Development: Wen-Chin Huang @ Nagoya University (2021).
If you have any questions, please open an issue, or contact through email: [email protected]
Wen-Chin Huang has released a standalone and actively maintained official repository for S3PRL-VC. The standalone version contains much more recipes for various VC experiments. Please must have a try!
Note: This is the any-to-one recipe. For the any-to-any recipe, please go to the a2a-vc-vctk recipe.
We have a preprint paper describing this toolkit.

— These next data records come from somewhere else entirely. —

Definition calculate_momentum (prices : list PriceData) : Q :=
  if (length prices <? 252)%nat then 0
  else
    let price_12m_ago := iloc_neg 252 (map close prices) 0 in
    let price_1m_ago := iloc_neg 21 (map close prices) 0 in
    if Py.ltb 0 price_12m_ago
    then (price_1m_ago - price_12m_ago) / price_12m_ago
    else 0.


(** The factor dictionary built by [generate_signals]. *)
Definition factor_map (m r h v : Q) : list (string * Q) :=
  [ ("momentum"%string, m); ("rsi"%string, r);
    ("macd_histogram"%string, h); ("volume_surge"%string, v) ].

Section Indicators.
(** The [ta] indicators on the close series (last value) and [np.exp]. *)
Variable ta_rsi : nat -> list Q -> Q.
Variable ta_macd_signal : list Q -> Q.
Variable ta_macd_diff : list Q -> Q.
Variable np_exp : Q -> Q.

Definition calculate_rsi (prices : list PriceData) (period : nat) : Q :=
  if (length prices <? period)%nat then 50
  else ta_rsi period (map close prices).

(** The dictionary with keys [signal] and [histogram], as a pair. *)
Definition calculate_macd (prices : list PriceData) : Q * Q :=
  if (length prices <? 26)%nat then (0, 0)
  else (ta_macd_signal (map close prices), ta_macd_diff (map close prices)).

Definition calculate_volume_surge (prices : list PriceData) (lookback : nat) : Q :=
  if (length prices <? lookback)%nat then 0
  else
    let window := drop (length prices - lookback) (map volume prices) in
    let avg_volume := Py.sum window / inject_Z (Z.of_nat lookback) in
    let current_volume := iloc_neg 1 (map volume prices) 0 in
    if Py.ltb 0 avg_volume then current_volume / avg_volume else 1.

(** [factors.get(name, d)] on the insertion-ordered factor dictionary. *)
Fixpoint get (name : string) (fs : list (string * Q)) (d : Q) : Q :=
  match fs with
  | [] => d
  | (k, v) :: rest => if String.eqb k name then v else get name rest d
  end.

Definition generate_llm_rationale (sym : string) (fs : list (string * Q)) : string :=
  let momentum := get "momentum" fs 0 in
  let rsi := get "rsi" fs 50 in
  let vol := get "volume_surge" fs 1 in
  let s1 := if Py.ltb 0.5 momentum then ["strong momentum"%string]
            else if Py.ltb momentum (-0.5) then ["weak momentum"%string] else [] in
  let s2 := if Py.ltb 70 rsi then s1 ++ ["overbought RSI"%string]
            else if Py.ltb rsi 30 then s1 ++ ["oversold RSI"%string] else s1 in
  let s3 := if Py.ltb 1.5 vol then s2 ++ ["high volume"%string] else s2 in
  match s3 with
  | [] => sym +:+ ": neutral signals"
  | _ => sym +:+ ": " +:+ String.concat ", " s3
  end.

If you find this recipe useful, please consider citing:
@inproceedings{huang2021s3prl,
title={S3PRL-VC: Open-source Voice Conversion Framework with Self-supervised Speech Representations},
author={Huang, Wen-Chin and Yang, Shu-Wen and Hayashi, Tomoki and Lee, Hung-Yi and Watanabe, Shinji and Toda, Tomoki},
booktitle={Proc. ICASSP},
year={2022}
}
In this downstream, we focus on training any-to-one (A2O) voice conversion (VC) models on the two tasks in voice conversion challenge 2020 (VCC2020) The first task is intra-lingual VC, and the second task is cross-lingual VC. For more details about the two tasks and the VCC2020 dataset, please refer to the original paper:
- Yi, Z., Huang, W., Tian, X., Yamagishi, J., Das, R.K., Kinnunen, T., Ling, Z., Toda, T. (2020) Voice Conversion Challenge 2020 –- Intra-lingual semi-parallel and cross-lingual voice conversion –-. Proc. Joint Workshop for the Blizzard Challenge and Voice Conversion Challenge 2020, 80-98, DOI: 10.21437/VCC_BC.2020-14. [paper] [database]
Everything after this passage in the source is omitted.